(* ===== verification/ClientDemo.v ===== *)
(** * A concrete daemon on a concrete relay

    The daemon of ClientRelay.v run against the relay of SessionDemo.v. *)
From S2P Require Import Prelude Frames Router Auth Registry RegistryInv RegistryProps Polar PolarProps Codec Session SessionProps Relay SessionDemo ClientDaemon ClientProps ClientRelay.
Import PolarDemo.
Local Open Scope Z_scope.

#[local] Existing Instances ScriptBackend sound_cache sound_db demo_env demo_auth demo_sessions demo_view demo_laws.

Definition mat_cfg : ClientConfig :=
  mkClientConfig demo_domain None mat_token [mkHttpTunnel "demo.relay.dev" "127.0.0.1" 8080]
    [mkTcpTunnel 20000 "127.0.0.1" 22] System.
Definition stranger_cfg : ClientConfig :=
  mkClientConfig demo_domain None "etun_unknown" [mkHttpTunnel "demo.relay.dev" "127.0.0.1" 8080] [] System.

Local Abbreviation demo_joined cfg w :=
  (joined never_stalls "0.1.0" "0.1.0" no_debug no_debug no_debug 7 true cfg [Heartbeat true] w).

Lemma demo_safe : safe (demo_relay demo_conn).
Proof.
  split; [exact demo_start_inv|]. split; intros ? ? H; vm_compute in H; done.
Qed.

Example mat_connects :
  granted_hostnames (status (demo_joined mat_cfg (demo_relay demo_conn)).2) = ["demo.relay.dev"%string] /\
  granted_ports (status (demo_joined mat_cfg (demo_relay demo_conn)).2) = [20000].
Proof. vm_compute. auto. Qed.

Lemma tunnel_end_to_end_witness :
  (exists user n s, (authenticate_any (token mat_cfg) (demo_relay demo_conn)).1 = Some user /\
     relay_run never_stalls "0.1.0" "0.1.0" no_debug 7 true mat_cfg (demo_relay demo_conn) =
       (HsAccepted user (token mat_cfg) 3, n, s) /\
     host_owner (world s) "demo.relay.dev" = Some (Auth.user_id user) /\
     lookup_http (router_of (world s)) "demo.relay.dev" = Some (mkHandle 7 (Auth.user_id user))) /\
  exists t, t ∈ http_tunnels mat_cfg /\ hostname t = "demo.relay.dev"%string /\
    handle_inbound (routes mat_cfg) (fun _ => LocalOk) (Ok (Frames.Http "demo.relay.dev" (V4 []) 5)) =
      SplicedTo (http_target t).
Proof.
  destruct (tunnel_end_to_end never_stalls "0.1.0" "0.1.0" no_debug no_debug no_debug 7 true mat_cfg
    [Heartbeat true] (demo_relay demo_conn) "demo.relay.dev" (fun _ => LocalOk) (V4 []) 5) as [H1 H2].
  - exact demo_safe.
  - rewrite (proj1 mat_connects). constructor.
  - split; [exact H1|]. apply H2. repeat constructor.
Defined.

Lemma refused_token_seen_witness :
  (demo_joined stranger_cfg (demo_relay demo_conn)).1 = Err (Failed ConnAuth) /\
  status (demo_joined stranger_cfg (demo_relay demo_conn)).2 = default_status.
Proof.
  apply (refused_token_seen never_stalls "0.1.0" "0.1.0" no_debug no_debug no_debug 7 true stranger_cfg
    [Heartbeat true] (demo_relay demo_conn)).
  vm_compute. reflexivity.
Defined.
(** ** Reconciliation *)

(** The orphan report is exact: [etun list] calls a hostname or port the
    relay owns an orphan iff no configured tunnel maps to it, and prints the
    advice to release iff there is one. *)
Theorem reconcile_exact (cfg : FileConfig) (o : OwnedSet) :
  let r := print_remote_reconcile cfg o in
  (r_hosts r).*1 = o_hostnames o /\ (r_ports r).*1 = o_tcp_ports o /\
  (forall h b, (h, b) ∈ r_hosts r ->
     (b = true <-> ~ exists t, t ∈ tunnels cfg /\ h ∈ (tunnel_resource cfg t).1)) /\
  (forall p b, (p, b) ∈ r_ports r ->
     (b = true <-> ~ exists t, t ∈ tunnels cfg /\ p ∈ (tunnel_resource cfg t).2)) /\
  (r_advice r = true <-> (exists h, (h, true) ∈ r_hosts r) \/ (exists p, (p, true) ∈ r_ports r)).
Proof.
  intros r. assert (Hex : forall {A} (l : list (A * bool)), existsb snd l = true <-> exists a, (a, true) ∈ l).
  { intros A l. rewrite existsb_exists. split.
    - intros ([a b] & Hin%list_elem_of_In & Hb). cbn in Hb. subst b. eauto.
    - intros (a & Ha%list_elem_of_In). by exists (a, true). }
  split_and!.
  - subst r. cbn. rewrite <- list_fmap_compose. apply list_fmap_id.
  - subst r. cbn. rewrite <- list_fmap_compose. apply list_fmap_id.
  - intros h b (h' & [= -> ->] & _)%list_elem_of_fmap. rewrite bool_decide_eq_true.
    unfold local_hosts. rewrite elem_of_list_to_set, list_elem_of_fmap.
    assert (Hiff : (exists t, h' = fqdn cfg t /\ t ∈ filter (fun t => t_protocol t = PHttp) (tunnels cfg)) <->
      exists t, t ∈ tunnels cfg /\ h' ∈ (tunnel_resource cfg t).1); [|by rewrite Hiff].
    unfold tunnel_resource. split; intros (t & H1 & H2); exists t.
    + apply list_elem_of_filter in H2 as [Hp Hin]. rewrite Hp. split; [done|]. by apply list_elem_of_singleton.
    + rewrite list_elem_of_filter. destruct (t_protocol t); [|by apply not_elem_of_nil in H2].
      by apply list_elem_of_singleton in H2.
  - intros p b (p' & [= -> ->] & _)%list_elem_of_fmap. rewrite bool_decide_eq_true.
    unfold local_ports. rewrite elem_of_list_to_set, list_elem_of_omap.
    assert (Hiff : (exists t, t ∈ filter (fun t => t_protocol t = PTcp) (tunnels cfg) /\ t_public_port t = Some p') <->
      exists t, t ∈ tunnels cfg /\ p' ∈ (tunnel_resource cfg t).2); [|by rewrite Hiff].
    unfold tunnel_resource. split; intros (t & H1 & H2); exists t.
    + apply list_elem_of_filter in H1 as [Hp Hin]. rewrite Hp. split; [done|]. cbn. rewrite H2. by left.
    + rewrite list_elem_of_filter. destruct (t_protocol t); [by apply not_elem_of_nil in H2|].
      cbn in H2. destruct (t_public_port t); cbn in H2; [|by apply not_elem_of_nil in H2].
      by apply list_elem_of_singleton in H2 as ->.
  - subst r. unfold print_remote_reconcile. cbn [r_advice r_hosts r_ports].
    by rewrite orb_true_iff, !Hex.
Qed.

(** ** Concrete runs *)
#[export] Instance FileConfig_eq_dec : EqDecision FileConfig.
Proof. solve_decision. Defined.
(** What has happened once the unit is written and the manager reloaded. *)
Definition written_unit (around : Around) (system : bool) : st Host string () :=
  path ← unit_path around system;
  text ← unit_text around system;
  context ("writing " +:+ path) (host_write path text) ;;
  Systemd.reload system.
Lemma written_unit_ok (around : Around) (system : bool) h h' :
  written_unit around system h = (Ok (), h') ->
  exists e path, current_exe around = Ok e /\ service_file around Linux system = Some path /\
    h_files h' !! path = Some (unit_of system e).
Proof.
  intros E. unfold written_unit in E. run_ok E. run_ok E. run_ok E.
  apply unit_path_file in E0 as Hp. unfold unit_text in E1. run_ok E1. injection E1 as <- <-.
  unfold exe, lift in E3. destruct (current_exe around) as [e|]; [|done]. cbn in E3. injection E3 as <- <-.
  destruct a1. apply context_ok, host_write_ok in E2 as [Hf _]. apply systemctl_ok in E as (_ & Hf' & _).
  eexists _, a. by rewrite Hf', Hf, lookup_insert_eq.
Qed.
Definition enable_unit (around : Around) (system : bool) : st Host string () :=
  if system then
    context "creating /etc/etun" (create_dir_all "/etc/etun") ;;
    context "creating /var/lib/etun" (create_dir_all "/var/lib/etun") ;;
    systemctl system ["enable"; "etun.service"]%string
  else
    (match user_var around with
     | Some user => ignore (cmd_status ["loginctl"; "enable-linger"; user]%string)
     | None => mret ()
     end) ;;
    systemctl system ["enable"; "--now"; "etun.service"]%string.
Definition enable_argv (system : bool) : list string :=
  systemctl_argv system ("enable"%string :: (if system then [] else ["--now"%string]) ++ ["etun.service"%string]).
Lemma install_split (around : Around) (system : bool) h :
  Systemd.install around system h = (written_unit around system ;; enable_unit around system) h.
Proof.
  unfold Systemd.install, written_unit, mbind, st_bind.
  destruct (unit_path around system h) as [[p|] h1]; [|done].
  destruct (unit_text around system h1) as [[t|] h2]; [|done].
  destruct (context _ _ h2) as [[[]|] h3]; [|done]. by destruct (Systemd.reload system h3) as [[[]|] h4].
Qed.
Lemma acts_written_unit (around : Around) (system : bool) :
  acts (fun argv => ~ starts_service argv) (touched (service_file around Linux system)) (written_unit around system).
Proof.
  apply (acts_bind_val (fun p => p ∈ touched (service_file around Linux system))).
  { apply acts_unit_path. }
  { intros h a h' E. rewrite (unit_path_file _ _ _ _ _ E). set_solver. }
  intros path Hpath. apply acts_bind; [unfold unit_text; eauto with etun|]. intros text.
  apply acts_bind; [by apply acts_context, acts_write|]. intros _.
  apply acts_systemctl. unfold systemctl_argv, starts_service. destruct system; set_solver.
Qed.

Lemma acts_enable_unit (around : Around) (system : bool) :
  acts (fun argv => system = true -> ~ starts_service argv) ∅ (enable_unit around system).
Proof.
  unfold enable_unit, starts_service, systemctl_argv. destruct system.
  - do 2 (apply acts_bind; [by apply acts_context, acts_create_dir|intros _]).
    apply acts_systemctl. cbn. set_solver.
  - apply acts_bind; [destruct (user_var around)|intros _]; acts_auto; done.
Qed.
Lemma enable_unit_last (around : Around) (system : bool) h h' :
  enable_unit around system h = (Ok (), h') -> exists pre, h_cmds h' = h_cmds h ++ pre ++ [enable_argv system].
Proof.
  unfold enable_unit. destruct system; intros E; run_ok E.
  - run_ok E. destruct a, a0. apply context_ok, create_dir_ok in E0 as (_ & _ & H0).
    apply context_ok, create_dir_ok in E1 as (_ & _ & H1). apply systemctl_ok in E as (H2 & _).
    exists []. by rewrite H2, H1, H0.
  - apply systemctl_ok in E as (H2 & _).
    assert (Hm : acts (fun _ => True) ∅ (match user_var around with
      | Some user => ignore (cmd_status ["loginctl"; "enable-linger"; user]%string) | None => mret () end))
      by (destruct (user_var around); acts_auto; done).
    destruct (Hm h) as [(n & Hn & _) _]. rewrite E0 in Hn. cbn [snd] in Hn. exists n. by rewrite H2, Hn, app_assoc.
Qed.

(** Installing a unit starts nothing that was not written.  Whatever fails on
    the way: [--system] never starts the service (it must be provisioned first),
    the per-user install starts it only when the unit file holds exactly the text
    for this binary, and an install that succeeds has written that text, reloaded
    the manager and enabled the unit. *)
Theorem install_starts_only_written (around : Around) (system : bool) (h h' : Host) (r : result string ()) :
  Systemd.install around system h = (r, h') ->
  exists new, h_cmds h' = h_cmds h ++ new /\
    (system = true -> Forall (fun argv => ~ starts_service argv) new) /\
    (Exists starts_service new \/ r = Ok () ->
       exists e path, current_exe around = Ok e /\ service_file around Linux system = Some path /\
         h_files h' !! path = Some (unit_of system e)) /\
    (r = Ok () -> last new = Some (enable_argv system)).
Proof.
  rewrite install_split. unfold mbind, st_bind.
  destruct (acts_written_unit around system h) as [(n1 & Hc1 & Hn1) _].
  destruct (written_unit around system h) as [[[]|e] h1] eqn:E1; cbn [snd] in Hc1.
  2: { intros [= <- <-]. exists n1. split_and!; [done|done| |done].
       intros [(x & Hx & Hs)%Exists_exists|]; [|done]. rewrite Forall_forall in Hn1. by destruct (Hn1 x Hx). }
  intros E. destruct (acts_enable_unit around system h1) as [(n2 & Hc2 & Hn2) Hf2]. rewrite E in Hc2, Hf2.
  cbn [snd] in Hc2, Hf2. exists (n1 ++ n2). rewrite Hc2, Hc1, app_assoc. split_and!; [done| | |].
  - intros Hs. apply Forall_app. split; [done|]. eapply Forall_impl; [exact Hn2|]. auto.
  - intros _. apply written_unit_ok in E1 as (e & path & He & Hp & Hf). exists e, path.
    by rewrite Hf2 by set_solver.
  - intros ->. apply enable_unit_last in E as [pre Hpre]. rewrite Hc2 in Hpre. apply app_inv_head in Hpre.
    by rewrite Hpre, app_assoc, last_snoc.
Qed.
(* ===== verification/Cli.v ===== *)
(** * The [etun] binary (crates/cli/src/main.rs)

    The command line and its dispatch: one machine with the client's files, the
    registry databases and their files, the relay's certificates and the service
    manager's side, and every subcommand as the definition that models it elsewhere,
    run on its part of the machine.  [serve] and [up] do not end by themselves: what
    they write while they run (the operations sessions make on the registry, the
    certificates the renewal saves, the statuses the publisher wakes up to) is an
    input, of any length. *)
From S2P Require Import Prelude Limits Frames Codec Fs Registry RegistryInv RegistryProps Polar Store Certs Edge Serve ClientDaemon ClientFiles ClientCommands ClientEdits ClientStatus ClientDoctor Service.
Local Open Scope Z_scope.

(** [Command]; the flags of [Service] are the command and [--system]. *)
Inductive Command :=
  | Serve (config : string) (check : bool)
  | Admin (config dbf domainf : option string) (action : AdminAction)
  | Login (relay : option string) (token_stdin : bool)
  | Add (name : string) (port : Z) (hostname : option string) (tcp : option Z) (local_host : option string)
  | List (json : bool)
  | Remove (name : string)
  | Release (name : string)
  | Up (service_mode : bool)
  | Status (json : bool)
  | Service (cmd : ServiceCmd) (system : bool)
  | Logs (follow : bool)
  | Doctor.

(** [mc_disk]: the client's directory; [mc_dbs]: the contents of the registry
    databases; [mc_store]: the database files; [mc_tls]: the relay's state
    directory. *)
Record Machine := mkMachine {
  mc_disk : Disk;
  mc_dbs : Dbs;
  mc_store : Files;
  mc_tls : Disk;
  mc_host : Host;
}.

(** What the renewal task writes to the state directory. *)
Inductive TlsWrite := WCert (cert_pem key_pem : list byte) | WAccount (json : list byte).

::::

__ASSIGNMENT__.
Quote the listing word for word from its first line through the line in which "Definition mat_cfg : ClientConfig" appears.

__ANSWER FOR THE TASK__.
(* ===== verification/ClientDemo.v ===== *)
(** * A concrete daemon on a concrete relay

    The daemon of ClientRelay.v run against the relay of SessionDemo.v. *)
From S2P Require Import Prelude Frames Router Auth Registry RegistryInv RegistryProps Polar PolarProps Codec Session SessionProps Relay SessionDemo ClientDaemon ClientProps ClientRelay.
Import PolarDemo.
Local Open Scope Z_scope.

#[local] Existing Instances ScriptBackend sound_cache sound_db demo_env demo_auth demo_sessions demo_view demo_laws.

Definition mat_cfg : ClientConfig :=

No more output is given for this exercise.